Berkeley,
George (1685-1753):
Irish philosopher. Became Bishop of Cloyne in 1734.
"It is evident to anyone who takes a survey of the objects of human knowledge, that they are either ideas actually (1) imprinted on the senses, or else such as are (2) perceived by attending to the passions and operations of the mind, or lastly, ideas (3) formed by help of memory and imagination, either compounding, dividing or barely representing those originally perceived in the aforesaid ways....
...Thus, for example, a certain colour, taste, smell, figure and consistence having been observed to go together, are accounted one distinct thing, signified by the name apple".
Treatise Concerning the Principles of Human Knowledge. George Berkeley. (1710). Part one.
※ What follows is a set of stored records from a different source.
(** * Episode replay with operator control: a model of the replay scripts

    The development embeds the replay controllers of
    [src/lerobot/replay_all_episodes.py], [src/lerobot/demo_episode_replay.py],
    [src/lerobot/replay_moving_tape_dataset.py] and
    [src/lerobot/replay_with_real_robot.py].

    Conventions of the embedding.
    - Python [int] is [Z]; Python [float] (times, joint targets) is idealised
      as an exact rational [Q].
    - A Python [str] is a [string] whose characters are code points; the
      lines that the operator types are those of code points below 256, on
      which [strip] and [lower] are Python's.
    - The replayer object [self], the robot, the operator's terminal and the
      record of everything the program did form one [World] that is threaded
      through a state-and-exception monad [M].
    - The operator's terminal is a schedule: a list of batches of input
      items.  The input thread is the only writer of [is_paused] and
      [should_stop], each of its handlers writes at most one flag, once, and
      the main thread only reads them; so a run is determined by which input
      items the input thread has handled between two consecutive reads of a
      shared flag by the main thread.  Batch [k] holds the items handled
      just before the [k]-th such read.  When the schedule is exhausted the
      operator stays silent for ever.
    - A polling loop whose condition can never change again is reported as
      the result [Hang]; see [pause_loop_hangs_only_when_frozen].
    - A call of [send_action] is one entry of the record.  Calls of the two
      threads that overlap in time are the subject of the module
      [Threads], where a call is entered and returned from in two steps. *)

From Stdlib Require Import ZArith QArith Bool List String Ascii Lia.
Import ListNotations.

Local Open Scope Z_scope.

(** ** Python helpers *)

Module Py.

(** A character of a [str] is its code point, and a [string] of the model
    is a [str] whose code points are all below 256; the table of
    [str.isspace] and the table of [str.lower] are those of Python 3 on
    these code points. *)

(** [str.isspace]: TAB..CR, FS..US, the blank, NEXT LINE (U+0085) and the
    no-break space (U+00A0). *)
Definition is_space (c : ascii) : bool :=
  let n := nat_of_ascii c in
  (((9 <=? n) && (n <=? 13)) || ((28 <=? n) && (n <=? 32))
   || (n =? 133) || (n =? 160))%nat.

(** [str.lower] of one character: [A]..[Z], and the capital letters
    U+00C0..U+00DE of Latin-1 but for the multiplication sign U+00D7, are
    32 code points below their small letters. *)
Definition lower_char (c : ascii) : ascii :=
  let n := nat_of_ascii c in
  if (((65 <=? n) && (n <=? 90))
      || ((192 <=? n) && (n <=? 222) && negb (n =? 215)))%nat
  then ascii_of_nat (n + 32) else c.

Fixpoint lower (s : string) : string :=
  match s with
  | EmptyString => EmptyString
  | String c s' => String (lower_char c) (lower s')
  end.

Fixpoint lstrip (s : string) : string :=
  match s with
  | EmptyString => EmptyString
  | String c s' => if is_space c then lstrip s' else s
  end.

Fixpoint rstrip (s : string) : string :=
  match s with
  | EmptyString => EmptyString
  | String c s' =>
      match rstrip s' with
      | EmptyString => if is_space c then EmptyString else String c EmptyString
      | r => String c r
      end
  end.

(** [s.strip()] *)
Definition strip (s : string) : string := rstrip (lstrip s).

(** [range(lo, hi)] over integers. *)
Definition range (lo hi : Z) : list Z :=
  map (fun i => lo + Z.of_nat i) (seq 0 (Z.to_nat (hi - lo))).

(** [max(a, b)] of two numbers: the first argument unless the second is
    strictly larger. *)
Definition max (a b : Q) : Q := if Qlt_le_dec a b then b else a.

(** [min(a, b)] on integers: the first argument unless the second is
    strictly smaller. *)
Definition min (a b : Z) : Z := if b <? a then b else a.

(** A [dict] with string keys in insertion order; assignment to a key that
    is present overwrites its value in place. *)
Definition dict (V : Type) : Type := list (string * V).

Fixpoint dict_set {V : Type} (k : string) (v : V) (d : dict V) : dict V :=
  match d with
  | [] => [(k, v)]
  | (k', v') :: d' =>
      if String.eqb k k' then (k, v) :: d' else (k', v') :: dict_set k v d'
  end.

(** [d[k]]; [None] stands for [KeyError]. *)
Fixpoint dict_get {V : Type} (k : string) (d : dict V) : option V :=
  match d with
  | [] => None
  | (k', v) :: d' => if String.eqb k k' then Some v else dict_get k d'
  end.

(** [l[i]] on a list: a negative index counts from the end; [None] stands
    for [IndexError]. *)
Definition getitem {A : Type} (l : list A) (i : Z) : option A :=
  let n := Z.of_nat (List.length l) in
  if (i <? 0)%Z then
    if (n + i <? 0)%Z then None else nth_error l (Z.to_nat (n + i))
  else nth_error l (Z.to_nat i).

End Py.

(** ** The frame scheduler

    [sleep_time = max(1 / self.dataset.fps - dt_s, 0)]
    (demo_episode_replay.py, replay_moving_tape_dataset.py). *)

Definition target_period (fps : Z) : Q := 1 / inject_Z fps.

Definition sleep_time (fps : Z) (dt_s : Q) : Q :=
  Py.max (target_period fps - dt_s) 0.

(** ** Episode range of [setup_robot_and_dataset]
    (replay_all_episodes.py, lines 97-111) *)

Inductive value_error : Type :=
| RobotNotConnected
| StartGeTotal (start_ep total : Z)
| StartGtEnd (start_ep end_ep : Z)
| NegativeSleep.                   (* "sleep length must be non-negative" *)

(** [end_ep] before the validation block. *)
Definition default_end (cfg_end total : Z) : Z :=
  if cfg_end >=? 0 then cfg_end else total - 1.

(** The validation block: the error raised, or the pair
    [(self.current_episode, self.end_episode)]. *)
Definition episode_range (cfg_start cfg_end total : Z)
  : value_error + Z * Z :=
  let start_ep := cfg_start in
  let end_ep := default_end cfg_end total in
  if start_ep >=? total then inl (StartGeTotal start_ep total)
  else
    let end_ep := if end_ep >=? total then total - 1 else end_ep in
    if start_ep >? end_ep then inl (StartGtEnd start_ep end_ep)
    else inr (start_ep, end_ep).

(** The end of the range as the validation block leaves it. *)
Definition normalized_end (cfg_end total : Z) : Z :=
  let end_ep := default_end cfg_end total in
  if end_ep >=? total then total - 1 else end_ep.

(** ** Exceptions, operator input, actions and the record of a run *)

Inductive exn : Type :=
| ValueError (e : value_error)
| RobotError (msg : string)        (* raised inside the robot driver *)
| DatasetError (msg : string)      (* raised by [LeRobotDataset(...)] *)
| ZeroDivisionError
| IndexError
| KeyError (key : string)
| EOFError
| AttributeError.                  (* a field of [None] *)

(** What one call of [input()] yields. *)
Inductive input_item : Type :=
| Line (s : string)
| EOF                              (* [EOFError] *)
| Interrupt.                       (* [KeyboardInterrupt] *)

(** The dictionary passed to [send_action]: joint name to target. *)
Definition action : Type := Py.dict Q.

(** Where a call of [send_action] comes from. *)
Inductive sender : Type :=
| Frame (episode_idx : Z) (frame_idx : nat)
| Home.

(** The places where the main thread reads [self.should_stop]. *)
Inductive checkpoint : Type :=
| EpisodeTop          (* [if self.should_stop: break] in [run] *)
| FrameTop            (* first test of the frame loop *)
| PausePoll           (* condition of the pause loop *)
| AfterPause          (* second test of the frame loop *)
| BetweenEpisodes     (* [episode_idx < end and not self.should_stop] *)
| WaitPoll            (* [while not self.should_stop] between episodes *)
| Final.              (* [if not self.should_stop] after the loop *)

Inductive message : Type :=
| MsgStopping                       (* "Stopping replay..." *)
| MsgPaused                         (* "Replay paused" *)
| MsgResumed                        (* "Replay resumed" *)
| MsgMovingNext                     (* "Moving to next episode..." *)
| MsgAlreadyPlaying                 (* "Already playing, use 'p' to pause first" *)
| MsgSkipping                       (* "Skipping current episode..." *)
| MsgHelp                           (* the text of [print_help] *)
| MsgUnknown                        (* "Unknown command. Type 'h' for help." *)
| MsgResetting                      (* "Resetting robot to home position..." *)
| MsgMovingHome                     (* "Moving to home position..." *)
| MsgResetDone                      (* "Robot reset to home position" *)
| MsgResetError (e : exn)           (* "Error resetting robot: {e}" *)
| MsgSetup (start_ep end_ep : Z)    (* the banner of [setup_robot_and_dataset] *)
| MsgDatasetLoaded
| MsgDatasetError (e : exn)         (* "Error loading dataset: {e}" *)
| MsgRobotConnected
| MsgConnectError (e : exn)         (* "Error connecting to robot: {e}" *)
| MsgStarting                       (* "Starting episode replay..." *)
| MsgEpisode (episode_idx : Z)      (* "Episode {i+1}/{n} ..." *)
| MsgReplaying (episode_idx : Z)    (* "Replaying Episode {i+1}/{n}" *)
| MsgEpisodeFrames (episode_idx : Z) (num_frames : nat)
| MsgSafety                         (* the safety warning before an episode *)
| MsgCancelled                      (* "Replay cancelled by user" *)
| MsgProgress (frame_idx : nat)     (* "Frame {i+1}/{n} (..%)" *)
| MsgSendError (e : exn)            (* "Error sending action to robot: {e}" *)
| MsgEpisodeCompleted (episode_idx : Z)
| MsgWaiting (delay : Q)            (* "Waiting {d}s before next episode..." *)
| MsgPressEnter                     (* "Press Enter to continue ..." *)
| MsgAllCompleted                   (* "All episodes completed successfully!" *)
| MsgStoppedByUser                  (* "Replay stopped by user." *)
| MsgError (e : exn)                (* "Error during replay: {e}" *)
| MsgRobotDisconnected.             (* "Robot disconnected." *)

(** One entry per interaction with a collaborator, in the order of
    occurrence. *)
Inductive event : Type :=
| EMakeRobot
| EConnect
| EDisconnect
| ESendAction (src : sender) (a : action) (failure : option exn)
| ELoadDataset (episodes : option Z)
| ESay (episode_idx : Z)                  (* [log_say(..., blocking=True)] *)
| EPrompt (answer : input_item)           (* [input()] on the main thread *)
| ESleep (secs : Q)                       (* [time.sleep] *)
| EBusyWait (secs : Q)                    (* [busy_wait] *)
| EReadStop (cp : checkpoint) (v : bool)  (* main thread reads [should_stop] *)
| EReadPaused (v : bool)                  (* main thread reads [is_paused] *)
| EPrint (m : message).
Russell, Bertrand Arthur William (1872-1970): British philosopher who studied mathematics and philosophy at Trinity College, Cambridge.
"Let us give the name of 'sense data' to the things that are immediately known in sensation: such things as colours, sounds, smells, hardnesses, roughnesses, and so on. We shall give the name 'sensation' to the experience of being immediately aware of these things. Thus, whenever we see a colour, we have a sensation of the colour, but the colour itself is a sense-datum, not a sensation. The colour is that of which we are immediately aware, and the awareness itself is the sensation."
The Problems Of Philosophy. Bertrand Russell. Paperback edition. (Oxford University Press 1967). Page four.